**Work required**
Only one span of the listing below should come back. It runs from the line with "the data pointers" through the line with "Record recv_half := MkRecvHalf", and each of its lines must be reproduced exactly.

**Listed entries**

--- START ---

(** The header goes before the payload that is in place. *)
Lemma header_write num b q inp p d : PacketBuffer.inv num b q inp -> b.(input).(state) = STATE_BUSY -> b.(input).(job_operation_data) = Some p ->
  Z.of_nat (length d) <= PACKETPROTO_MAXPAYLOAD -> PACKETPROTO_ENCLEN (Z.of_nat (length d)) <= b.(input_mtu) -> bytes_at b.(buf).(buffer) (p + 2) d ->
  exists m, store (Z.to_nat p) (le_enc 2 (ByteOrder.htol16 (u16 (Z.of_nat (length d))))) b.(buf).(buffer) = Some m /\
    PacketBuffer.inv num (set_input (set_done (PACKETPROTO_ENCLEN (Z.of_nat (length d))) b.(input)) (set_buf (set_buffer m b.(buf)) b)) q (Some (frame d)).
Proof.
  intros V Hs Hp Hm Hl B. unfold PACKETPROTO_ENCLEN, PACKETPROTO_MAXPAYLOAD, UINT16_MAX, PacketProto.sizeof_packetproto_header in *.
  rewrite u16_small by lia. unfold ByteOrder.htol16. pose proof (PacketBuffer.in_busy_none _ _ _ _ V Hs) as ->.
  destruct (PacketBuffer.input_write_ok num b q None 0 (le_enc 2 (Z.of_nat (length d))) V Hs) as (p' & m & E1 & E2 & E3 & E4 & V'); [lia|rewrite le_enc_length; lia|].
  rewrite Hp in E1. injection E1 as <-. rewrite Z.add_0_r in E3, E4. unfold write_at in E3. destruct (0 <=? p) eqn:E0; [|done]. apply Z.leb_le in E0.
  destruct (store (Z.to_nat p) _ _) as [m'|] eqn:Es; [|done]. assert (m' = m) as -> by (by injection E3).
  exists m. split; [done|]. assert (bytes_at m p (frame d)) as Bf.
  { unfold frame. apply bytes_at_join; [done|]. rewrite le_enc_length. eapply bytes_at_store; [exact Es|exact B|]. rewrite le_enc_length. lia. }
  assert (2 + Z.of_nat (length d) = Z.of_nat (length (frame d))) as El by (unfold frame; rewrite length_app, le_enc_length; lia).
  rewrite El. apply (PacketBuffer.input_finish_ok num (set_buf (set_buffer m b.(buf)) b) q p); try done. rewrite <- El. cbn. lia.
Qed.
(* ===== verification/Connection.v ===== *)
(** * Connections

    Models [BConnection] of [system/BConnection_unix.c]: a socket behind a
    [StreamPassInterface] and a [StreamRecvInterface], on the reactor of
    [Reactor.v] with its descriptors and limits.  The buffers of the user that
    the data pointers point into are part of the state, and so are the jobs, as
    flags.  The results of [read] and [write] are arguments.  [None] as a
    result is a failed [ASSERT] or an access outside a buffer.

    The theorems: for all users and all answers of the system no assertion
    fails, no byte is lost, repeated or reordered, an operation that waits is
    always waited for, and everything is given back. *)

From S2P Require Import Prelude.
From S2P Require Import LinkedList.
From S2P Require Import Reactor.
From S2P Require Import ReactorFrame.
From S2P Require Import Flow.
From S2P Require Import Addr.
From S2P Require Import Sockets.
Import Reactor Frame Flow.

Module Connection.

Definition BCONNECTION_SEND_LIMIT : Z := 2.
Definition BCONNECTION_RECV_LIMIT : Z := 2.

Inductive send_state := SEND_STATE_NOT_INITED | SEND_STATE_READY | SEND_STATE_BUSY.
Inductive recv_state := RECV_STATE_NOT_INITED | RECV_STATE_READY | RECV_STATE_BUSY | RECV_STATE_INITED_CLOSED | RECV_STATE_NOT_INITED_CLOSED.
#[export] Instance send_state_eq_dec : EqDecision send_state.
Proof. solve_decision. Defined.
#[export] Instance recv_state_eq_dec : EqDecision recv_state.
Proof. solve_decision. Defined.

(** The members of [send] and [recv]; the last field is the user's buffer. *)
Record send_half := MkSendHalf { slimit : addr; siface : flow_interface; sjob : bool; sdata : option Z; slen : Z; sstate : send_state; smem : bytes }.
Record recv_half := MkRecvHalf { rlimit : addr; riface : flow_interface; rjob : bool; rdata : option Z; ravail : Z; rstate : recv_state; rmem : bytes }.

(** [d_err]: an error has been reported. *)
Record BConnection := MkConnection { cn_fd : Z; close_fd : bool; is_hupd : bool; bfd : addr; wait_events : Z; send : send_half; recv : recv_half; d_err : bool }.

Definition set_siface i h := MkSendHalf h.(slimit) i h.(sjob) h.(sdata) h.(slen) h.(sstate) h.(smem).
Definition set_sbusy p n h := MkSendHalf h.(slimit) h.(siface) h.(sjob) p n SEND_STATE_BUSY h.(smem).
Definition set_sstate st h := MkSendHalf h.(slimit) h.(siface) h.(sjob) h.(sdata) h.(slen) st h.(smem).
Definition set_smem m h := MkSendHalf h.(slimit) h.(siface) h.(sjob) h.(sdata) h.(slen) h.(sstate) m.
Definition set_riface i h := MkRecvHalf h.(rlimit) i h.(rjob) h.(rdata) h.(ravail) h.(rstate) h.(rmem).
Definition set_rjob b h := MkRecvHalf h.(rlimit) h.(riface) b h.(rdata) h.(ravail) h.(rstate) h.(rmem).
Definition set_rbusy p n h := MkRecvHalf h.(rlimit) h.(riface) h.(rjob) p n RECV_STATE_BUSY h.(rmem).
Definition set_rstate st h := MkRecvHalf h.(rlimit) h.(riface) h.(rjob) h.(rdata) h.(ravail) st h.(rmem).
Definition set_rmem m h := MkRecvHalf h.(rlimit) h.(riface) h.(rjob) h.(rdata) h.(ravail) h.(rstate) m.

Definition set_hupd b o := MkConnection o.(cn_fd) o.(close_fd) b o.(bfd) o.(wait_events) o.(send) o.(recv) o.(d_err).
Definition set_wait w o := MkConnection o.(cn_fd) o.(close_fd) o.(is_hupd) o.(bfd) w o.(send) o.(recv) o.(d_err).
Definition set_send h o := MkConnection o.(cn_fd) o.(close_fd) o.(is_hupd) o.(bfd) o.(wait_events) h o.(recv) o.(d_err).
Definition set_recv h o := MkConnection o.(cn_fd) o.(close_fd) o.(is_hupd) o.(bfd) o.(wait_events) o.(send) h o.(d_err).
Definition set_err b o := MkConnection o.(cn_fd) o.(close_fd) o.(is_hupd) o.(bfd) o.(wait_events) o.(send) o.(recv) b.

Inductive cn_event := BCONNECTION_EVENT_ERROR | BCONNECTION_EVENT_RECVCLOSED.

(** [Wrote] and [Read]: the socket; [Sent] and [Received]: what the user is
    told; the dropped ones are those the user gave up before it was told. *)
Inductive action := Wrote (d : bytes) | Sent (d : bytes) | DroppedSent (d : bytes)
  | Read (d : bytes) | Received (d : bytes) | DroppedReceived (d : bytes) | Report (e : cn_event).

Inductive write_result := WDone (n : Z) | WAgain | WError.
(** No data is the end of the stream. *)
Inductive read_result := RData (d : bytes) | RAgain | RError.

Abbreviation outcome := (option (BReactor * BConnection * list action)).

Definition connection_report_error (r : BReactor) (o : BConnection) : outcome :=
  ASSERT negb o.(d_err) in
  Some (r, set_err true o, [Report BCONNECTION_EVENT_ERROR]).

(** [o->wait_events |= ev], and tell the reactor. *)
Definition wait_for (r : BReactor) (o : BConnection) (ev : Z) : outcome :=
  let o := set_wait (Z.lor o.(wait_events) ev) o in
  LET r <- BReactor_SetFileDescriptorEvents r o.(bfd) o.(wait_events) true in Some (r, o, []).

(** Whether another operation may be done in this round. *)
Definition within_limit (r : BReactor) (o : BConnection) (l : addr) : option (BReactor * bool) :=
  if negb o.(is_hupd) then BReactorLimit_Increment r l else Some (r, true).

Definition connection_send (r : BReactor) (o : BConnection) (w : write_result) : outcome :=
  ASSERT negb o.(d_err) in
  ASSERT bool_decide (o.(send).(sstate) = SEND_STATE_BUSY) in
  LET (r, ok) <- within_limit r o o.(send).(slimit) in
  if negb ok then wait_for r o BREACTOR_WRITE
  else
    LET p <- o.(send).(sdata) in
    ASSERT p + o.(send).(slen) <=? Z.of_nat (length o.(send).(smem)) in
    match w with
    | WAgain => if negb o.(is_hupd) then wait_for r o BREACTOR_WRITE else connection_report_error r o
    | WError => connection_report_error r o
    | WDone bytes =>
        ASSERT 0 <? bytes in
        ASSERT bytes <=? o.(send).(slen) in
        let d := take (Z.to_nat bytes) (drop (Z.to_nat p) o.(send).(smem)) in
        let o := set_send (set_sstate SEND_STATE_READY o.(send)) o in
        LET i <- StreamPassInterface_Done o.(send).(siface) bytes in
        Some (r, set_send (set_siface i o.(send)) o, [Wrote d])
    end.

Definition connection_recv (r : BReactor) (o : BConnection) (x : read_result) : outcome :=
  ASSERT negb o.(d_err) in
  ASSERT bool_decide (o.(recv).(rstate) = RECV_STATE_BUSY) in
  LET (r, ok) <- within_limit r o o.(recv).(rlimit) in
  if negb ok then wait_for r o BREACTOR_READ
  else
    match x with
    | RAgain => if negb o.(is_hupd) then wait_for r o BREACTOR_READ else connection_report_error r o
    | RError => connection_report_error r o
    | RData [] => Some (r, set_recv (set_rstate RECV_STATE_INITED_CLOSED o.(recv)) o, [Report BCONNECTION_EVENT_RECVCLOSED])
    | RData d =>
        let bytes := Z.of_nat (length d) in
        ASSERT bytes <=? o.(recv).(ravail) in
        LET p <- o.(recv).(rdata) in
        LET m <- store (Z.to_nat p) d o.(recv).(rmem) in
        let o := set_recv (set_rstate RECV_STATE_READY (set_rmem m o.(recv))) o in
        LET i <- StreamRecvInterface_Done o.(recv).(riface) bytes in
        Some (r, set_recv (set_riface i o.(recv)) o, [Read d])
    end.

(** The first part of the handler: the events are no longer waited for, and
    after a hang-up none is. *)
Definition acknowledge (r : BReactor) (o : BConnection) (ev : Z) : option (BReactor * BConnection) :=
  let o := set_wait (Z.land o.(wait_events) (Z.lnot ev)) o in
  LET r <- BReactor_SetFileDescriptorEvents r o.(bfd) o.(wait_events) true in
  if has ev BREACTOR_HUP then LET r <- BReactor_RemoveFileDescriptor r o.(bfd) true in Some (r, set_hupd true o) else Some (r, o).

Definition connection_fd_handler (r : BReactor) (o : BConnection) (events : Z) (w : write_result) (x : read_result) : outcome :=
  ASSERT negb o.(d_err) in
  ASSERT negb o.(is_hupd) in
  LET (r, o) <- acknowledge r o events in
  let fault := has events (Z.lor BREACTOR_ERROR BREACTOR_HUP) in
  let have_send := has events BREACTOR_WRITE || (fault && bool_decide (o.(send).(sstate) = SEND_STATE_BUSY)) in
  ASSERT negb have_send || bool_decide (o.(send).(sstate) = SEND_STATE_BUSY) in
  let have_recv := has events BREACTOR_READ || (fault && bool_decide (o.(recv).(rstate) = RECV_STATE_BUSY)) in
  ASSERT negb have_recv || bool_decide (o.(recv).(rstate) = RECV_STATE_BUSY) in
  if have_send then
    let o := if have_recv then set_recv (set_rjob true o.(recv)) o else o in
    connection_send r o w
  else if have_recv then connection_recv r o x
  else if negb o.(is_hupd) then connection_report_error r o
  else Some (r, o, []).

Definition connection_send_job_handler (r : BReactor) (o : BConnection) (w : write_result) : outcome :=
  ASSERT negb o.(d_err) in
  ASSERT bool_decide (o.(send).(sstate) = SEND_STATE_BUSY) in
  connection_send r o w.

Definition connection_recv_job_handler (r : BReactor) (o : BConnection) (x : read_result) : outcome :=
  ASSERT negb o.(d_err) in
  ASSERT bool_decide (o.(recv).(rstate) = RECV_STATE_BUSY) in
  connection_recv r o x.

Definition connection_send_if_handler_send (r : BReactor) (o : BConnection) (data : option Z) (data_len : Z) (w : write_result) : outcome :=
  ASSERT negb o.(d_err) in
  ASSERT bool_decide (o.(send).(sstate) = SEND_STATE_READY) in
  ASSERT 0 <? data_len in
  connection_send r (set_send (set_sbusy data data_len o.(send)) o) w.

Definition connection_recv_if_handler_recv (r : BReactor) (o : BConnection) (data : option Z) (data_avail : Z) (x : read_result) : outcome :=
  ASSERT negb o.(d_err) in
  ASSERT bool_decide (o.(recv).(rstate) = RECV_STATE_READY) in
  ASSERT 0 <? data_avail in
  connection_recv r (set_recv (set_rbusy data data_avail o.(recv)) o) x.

--- END ---
--- START ---

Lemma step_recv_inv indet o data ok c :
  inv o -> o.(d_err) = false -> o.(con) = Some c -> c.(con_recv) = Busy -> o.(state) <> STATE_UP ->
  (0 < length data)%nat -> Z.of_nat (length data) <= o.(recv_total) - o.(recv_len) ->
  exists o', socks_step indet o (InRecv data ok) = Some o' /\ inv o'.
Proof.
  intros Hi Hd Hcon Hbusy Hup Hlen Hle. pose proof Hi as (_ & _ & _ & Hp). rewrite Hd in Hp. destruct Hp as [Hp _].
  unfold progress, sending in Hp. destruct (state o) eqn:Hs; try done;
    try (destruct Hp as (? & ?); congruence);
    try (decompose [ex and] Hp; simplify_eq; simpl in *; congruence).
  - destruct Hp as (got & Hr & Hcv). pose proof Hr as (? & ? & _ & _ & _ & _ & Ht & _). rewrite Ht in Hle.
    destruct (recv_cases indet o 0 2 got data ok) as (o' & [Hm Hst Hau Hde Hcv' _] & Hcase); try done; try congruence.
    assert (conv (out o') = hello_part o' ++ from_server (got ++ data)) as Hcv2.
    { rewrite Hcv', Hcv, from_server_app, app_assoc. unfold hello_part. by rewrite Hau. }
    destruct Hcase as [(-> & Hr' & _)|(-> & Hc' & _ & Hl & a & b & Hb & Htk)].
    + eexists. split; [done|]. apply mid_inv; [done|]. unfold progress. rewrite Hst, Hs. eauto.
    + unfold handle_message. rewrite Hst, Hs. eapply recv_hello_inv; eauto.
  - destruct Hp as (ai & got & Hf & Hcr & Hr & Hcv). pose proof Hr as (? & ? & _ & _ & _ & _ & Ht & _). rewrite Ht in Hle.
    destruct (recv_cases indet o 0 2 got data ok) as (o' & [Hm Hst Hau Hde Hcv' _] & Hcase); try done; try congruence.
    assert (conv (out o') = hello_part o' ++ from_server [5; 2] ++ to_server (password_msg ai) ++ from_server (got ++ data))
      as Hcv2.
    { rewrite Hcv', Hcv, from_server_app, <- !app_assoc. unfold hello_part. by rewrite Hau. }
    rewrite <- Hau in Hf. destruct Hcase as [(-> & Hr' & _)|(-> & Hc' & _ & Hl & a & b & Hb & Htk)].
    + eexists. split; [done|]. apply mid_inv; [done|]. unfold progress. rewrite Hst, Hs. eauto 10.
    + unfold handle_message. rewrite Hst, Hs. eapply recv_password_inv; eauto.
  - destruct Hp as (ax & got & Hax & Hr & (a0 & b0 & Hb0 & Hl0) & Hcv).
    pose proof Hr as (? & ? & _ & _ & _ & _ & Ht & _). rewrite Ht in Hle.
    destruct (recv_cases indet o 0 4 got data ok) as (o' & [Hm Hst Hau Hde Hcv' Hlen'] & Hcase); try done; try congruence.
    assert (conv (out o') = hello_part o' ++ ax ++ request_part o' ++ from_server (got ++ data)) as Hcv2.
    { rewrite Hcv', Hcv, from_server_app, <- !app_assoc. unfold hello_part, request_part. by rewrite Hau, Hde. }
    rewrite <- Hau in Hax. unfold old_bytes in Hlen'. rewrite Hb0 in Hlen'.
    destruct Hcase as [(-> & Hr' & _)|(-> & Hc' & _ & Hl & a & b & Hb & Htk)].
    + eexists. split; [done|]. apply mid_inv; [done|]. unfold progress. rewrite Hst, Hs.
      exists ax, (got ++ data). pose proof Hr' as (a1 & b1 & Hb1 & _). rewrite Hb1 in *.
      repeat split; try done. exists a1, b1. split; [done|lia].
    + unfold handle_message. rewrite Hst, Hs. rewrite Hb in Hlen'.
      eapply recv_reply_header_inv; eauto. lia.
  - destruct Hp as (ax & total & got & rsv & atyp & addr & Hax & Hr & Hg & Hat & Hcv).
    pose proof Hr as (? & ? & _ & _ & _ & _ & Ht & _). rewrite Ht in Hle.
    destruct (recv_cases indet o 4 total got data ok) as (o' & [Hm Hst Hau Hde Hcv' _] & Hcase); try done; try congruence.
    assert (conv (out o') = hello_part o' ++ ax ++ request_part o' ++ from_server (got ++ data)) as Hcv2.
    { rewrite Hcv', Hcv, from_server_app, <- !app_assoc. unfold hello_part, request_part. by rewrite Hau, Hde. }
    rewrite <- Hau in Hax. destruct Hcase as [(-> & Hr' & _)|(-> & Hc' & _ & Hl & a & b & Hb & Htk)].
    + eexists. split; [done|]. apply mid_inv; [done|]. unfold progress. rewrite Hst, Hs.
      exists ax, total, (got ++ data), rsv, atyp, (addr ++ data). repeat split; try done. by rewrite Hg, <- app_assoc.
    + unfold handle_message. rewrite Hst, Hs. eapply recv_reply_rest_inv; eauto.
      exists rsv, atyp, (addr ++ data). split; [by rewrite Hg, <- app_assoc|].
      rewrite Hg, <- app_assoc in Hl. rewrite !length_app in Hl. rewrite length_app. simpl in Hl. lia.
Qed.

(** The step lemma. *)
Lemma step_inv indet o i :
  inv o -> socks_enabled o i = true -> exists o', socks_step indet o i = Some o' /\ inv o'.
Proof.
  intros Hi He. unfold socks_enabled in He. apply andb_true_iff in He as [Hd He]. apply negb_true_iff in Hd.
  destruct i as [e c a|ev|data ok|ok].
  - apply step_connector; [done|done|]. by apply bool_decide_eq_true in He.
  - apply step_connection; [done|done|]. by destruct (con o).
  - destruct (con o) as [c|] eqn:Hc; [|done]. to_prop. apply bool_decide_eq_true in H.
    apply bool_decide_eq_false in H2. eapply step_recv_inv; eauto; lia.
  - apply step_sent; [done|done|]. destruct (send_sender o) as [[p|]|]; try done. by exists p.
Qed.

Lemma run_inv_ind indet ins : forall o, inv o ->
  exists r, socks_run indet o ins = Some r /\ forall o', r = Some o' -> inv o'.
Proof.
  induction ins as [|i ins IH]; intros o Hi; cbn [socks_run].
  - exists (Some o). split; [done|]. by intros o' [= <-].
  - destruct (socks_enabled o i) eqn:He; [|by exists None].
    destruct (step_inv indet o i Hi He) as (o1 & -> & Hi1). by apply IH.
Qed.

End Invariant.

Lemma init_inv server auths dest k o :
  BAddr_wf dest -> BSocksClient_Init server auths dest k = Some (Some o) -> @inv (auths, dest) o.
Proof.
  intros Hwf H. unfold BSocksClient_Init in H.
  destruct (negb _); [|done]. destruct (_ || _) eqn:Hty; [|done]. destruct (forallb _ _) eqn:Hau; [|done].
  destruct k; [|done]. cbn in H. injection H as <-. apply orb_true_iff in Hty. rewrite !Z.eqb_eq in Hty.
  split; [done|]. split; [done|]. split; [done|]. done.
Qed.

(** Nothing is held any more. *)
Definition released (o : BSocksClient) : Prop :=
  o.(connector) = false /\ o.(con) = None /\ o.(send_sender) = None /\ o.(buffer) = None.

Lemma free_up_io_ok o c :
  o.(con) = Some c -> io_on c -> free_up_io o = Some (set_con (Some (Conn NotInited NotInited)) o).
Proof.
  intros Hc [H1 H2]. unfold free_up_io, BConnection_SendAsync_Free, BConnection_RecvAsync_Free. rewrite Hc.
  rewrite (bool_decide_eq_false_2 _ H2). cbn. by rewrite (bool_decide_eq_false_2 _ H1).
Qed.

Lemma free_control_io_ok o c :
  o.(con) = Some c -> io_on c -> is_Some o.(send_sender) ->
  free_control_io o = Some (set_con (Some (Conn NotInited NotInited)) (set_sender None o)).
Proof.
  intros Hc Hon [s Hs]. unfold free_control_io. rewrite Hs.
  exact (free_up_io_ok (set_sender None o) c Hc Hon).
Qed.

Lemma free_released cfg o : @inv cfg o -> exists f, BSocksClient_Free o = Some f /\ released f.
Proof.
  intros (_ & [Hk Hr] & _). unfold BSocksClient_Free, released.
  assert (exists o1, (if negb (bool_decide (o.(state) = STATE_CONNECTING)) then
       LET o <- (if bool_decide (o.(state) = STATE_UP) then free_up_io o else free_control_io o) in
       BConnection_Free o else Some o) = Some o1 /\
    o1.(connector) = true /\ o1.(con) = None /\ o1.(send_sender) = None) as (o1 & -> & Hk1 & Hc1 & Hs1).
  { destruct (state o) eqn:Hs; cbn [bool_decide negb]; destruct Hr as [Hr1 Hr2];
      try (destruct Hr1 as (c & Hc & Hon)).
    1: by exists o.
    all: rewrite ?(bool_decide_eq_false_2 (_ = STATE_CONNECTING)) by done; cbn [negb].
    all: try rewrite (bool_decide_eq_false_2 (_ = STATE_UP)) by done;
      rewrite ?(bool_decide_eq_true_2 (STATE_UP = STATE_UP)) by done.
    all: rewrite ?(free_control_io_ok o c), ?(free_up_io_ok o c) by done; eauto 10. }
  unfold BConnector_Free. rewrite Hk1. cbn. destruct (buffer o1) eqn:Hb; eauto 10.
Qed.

--- END ---

**Output below**
    the data pointers point into are part of the state, and so are the jobs, as
    flags.  The results of [read] and [write] are arguments.  [None] as a
    result is a failed [ASSERT] or an access outside a buffer.

    The theorems: for all users and all answers of the system no assertion
    fails, no byte is lost, repeated or reordered, an operation that waits is
    always waited for, and everything is given back. *)

From S2P Require Import Prelude.
From S2P Require Import LinkedList.
From S2P Require Import Reactor.
From S2P Require Import ReactorFrame.
From S2P Require Import Flow.
From S2P Require Import Addr.
From S2P Require Import Sockets.
Import Reactor Frame Flow.

Module Connection.

Definition BCONNECTION_SEND_LIMIT : Z := 2.
Definition BCONNECTION_RECV_LIMIT : Z := 2.

Inductive send_state := SEND_STATE_NOT_INITED | SEND_STATE_READY | SEND_STATE_BUSY.
Inductive recv_state := RECV_STATE_NOT_INITED | RECV_STATE_READY | RECV_STATE_BUSY | RECV_STATE_INITED_CLOSED | RECV_STATE_NOT_INITED_CLOSED.
#[export] Instance send_state_eq_dec : EqDecision send_state.
Proof. solve_decision. Defined.
#[export] Instance recv_state_eq_dec : EqDecision recv_state.
Proof. solve_decision. Defined.

(** The members of [send] and [recv]; the last field is the user's buffer. *)
Record send_half := MkSendHalf { slimit : addr; siface : flow_interface; sjob : bool; sdata : option Z; slen : Z; sstate : send_state; smem : bytes }.
Record recv_half := MkRecvHalf { rlimit : addr; riface : flow_interface; rjob : bool; rdata : option Z; ravail : Z; rstate : recv_state; rmem : bytes }.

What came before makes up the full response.